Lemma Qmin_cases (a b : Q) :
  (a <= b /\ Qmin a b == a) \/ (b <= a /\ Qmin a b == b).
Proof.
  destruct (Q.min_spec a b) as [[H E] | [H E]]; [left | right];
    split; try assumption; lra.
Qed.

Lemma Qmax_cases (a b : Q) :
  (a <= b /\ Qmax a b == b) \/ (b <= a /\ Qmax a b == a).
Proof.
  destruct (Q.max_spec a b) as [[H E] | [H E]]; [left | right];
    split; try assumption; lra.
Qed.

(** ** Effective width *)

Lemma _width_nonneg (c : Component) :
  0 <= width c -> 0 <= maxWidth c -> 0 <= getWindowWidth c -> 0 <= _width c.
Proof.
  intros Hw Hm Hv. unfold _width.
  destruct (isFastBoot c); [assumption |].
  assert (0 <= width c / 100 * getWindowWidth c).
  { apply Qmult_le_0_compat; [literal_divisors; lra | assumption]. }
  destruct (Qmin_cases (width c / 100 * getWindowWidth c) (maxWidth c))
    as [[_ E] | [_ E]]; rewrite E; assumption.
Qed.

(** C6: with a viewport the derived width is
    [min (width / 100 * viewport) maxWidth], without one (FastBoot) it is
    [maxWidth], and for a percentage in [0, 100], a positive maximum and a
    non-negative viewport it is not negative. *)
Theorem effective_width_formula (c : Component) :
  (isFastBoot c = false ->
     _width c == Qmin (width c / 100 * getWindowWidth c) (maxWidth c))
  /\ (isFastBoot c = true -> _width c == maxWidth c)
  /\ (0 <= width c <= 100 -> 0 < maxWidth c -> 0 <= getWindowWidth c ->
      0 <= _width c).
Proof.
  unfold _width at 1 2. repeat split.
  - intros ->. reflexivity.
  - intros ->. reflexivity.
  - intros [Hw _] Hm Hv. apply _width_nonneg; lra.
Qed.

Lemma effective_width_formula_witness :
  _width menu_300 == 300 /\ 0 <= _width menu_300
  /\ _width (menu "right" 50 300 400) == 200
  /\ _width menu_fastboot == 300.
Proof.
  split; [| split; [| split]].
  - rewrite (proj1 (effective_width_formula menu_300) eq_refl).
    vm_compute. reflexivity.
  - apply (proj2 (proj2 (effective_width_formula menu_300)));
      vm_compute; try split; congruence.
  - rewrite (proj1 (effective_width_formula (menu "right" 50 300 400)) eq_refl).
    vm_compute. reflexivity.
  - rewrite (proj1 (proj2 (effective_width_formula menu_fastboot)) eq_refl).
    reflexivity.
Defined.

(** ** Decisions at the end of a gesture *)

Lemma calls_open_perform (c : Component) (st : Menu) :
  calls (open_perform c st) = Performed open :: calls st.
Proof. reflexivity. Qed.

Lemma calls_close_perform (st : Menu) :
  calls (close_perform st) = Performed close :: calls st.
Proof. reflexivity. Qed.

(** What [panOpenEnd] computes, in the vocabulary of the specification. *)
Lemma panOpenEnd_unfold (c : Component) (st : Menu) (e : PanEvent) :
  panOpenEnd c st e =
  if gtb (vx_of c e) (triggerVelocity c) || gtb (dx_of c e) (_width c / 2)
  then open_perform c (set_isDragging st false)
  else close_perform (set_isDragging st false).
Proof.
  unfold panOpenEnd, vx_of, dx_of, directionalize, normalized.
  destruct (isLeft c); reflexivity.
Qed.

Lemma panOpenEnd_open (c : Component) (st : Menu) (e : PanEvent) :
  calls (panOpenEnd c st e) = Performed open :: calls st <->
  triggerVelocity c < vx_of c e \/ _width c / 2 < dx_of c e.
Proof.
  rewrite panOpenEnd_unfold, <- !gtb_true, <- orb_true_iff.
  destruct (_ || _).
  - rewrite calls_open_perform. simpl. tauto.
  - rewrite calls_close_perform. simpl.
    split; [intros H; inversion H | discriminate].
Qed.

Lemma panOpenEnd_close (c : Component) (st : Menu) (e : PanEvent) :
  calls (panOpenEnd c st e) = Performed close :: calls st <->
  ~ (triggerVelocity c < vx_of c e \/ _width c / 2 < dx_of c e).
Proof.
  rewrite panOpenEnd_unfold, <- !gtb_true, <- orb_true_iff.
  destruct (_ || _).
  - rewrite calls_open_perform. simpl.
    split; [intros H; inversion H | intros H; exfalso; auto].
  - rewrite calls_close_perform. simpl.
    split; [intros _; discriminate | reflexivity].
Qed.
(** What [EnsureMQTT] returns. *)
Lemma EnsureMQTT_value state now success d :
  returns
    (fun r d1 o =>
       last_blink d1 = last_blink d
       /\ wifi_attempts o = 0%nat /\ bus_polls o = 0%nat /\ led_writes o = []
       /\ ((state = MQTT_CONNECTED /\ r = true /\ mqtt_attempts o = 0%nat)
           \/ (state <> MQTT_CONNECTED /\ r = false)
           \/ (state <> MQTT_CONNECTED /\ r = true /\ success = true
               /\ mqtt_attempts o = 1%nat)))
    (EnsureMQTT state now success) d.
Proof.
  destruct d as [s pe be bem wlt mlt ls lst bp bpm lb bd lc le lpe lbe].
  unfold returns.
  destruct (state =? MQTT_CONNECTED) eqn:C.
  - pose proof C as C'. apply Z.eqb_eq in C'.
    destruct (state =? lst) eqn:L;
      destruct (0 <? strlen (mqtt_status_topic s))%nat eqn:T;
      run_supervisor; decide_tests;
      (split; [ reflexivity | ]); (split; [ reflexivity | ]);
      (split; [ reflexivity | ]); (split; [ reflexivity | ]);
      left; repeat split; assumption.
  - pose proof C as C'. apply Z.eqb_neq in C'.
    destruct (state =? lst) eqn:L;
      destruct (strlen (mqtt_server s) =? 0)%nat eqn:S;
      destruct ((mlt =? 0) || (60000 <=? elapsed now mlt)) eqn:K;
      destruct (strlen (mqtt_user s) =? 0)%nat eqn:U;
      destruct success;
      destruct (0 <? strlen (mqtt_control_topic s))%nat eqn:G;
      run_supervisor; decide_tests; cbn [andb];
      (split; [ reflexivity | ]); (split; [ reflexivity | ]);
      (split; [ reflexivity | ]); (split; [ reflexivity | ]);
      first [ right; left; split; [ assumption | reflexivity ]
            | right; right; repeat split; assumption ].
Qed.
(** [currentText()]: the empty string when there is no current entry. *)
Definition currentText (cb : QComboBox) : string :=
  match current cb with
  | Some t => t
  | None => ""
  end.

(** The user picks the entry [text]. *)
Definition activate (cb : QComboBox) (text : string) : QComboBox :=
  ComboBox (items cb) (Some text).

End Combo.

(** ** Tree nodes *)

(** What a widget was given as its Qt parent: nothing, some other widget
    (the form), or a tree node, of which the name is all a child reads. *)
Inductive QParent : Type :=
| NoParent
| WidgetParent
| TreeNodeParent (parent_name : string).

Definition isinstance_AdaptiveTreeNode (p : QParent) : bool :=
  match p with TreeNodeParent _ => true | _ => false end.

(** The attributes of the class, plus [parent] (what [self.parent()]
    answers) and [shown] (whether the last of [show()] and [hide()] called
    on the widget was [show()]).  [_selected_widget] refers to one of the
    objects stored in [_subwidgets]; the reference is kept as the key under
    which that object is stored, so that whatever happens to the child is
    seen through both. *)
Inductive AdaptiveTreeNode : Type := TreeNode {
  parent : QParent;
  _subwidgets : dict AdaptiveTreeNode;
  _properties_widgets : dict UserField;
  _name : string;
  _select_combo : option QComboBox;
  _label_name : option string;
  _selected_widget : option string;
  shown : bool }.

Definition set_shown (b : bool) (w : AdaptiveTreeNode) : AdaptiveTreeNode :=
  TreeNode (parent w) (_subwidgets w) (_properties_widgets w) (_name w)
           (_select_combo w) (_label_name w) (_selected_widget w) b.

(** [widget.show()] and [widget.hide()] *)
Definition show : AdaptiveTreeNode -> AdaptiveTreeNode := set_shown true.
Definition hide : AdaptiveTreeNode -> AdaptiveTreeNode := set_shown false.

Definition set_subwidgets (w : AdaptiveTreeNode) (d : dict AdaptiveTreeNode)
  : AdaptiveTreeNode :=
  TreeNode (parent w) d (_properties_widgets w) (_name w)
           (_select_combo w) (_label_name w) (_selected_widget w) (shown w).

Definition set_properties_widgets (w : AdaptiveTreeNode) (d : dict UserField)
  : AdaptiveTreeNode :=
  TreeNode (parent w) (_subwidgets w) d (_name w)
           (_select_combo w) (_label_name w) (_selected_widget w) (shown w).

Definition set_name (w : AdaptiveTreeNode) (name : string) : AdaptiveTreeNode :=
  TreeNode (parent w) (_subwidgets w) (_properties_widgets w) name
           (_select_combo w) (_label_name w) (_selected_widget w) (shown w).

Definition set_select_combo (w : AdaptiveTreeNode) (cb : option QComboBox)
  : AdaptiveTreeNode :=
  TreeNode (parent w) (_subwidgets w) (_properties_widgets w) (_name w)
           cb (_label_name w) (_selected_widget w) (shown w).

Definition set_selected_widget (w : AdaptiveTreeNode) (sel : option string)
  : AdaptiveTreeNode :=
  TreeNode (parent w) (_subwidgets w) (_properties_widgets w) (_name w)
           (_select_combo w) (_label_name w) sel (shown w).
□ □ □ □
Could you repeat exactly the lines in the listing above from the one with "destruct (isFastBoot c); [assumption |]." down to the one with "Qmin (width c"? Include both of those lines.

Response:
  destruct (isFastBoot c); [assumption |].
  assert (0 <= width c / 100 * getWindowWidth c).
  { apply Qmult_le_0_compat; [literal_divisors; lra | assumption]. }
  destruct (Qmin_cases (width c / 100 * getWindowWidth c) (maxWidth c))
    as [[_ E] | [_ E]]; rewrite E; assumption.
Qed.

(** C6: with a viewport the derived width is
    [min (width / 100 * viewport) maxWidth], without one (FastBoot) it is
    [maxWidth], and for a percentage in [0, 100], a positive maximum and a
    non-negative viewport it is not negative. *)
Theorem effective_width_formula (c : Component) :
  (isFastBoot c = false ->
     _width c == Qmin (width c / 100 * getWindowWidth c) (maxWidth c))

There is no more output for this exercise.